_TASK BRIEF_
Each line from the one containing "traces (unregistered id)" onward, through the end of the entries, is to be transcribed exactly; nothing else is to be included.

_SUPPLIED MATERIAL_
Lemma quietly_handle h request :
  names_mount h = true -> req_mountID request = id -> id <> EmptyString -> req_ctx request = Background ->
  quietly (handle (ops := manager_operations daemon) daemon h request)
    (fun x => snd x = writeRESTError None (RStatus codes_NotFound (Error unknown_mount))).
Proof.
  intros Hh Eid Hid Hc. destruct h; try done; cbn [handle].
  - unfold rest_getMount. rewrite Eid. eapply emits_bind; [by apply quietly_server_GetMount|].
    intros ? ->. by apply emits_ret.
  - unfold rest_unmount. rewrite Eid.
    eapply emits_bind with (R := fun x => snd x = Err (RStatus codes_NotFound (Error unknown_mount))).
    + unfold server_Unmount. simpl UnmountRequest_MountId. rewrite (proj2 (String.eqb_neq _ _) Hid). simpl call_ctx. rewrite Hc.
      eapply emits_bind; [by apply quietly_Unmount|]. intros ? ->. apply emits_ret.
      cbn [snd]. by rewrite mountStatusError_plain, status_for_unknown.
    + intros [audit ?]. simpl. intros ->. by apply emits_ret.
  - unfold rest_logs. rewrite Eid. eapply emits_bind; [by apply quietly_server_GetMount|].
    intros ? ->. by apply emits_ret.
Qed.

(** C33: a request to show, unmount or read the logs of a mount that is not
    registered is answered with 404 and has no effect. *)
Theorem unknown_mounts_are_not_found h request t audit resp :
  names_mount h = true -> req_mountID request = id -> id <> EmptyString -> req_ctx request = Background ->
  traces (unregistered id) (handle (ops := manager_operations daemon) daemon h request) t (Some (audit, resp)) ->
  effects t = [] /\ resp_status resp = 404 /\
  resp_payload resp = PayloadError "NOT_FOUND" ("mount ID " +:+ Quote id +:+ ": mount not found").
Proof.
  intros Hh Eid Hid Hc Htr.
  destruct (always_traces _ _ _ _ _ _ _ (quietly_handle h request Hh Eid Hid Hc []) Htr) as [(v & Hv & Hf) Ha].
  specialize (Ha _ eq_refl). simpl in Ha, Hv. subst resp v. split; [|split; [done|by rewrite string_app_assoc]].
  destruct (effects t) as [|x l]; [done|]. by inversion Hf.
Qed.
End Unknown.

_OUTPUT OF THE TASK_
  traces (unregistered id) (handle (ops := manager_operations daemon) daemon h request) t (Some (audit, resp)) ->
  effects t = [] /\ resp_status resp = 404 /\
  resp_payload resp = PayloadError "NOT_FOUND" ("mount ID " +:+ Quote id +:+ ": mount not found").
Proof.
  intros Hh Eid Hid Hc Htr.
  destruct (always_traces _ _ _ _ _ _ _ (quietly_handle h request Hh Eid Hid Hc []) Htr) as [(v & Hv & Hf) Ha].
  specialize (Ha _ eq_refl). simpl in Ha, Hv. subst resp v. split; [|split; [done|by rewrite string_app_assoc]].
  destruct (effects t) as [|x l]; [done|]. by inversion Hf.
Qed.
End Unknown.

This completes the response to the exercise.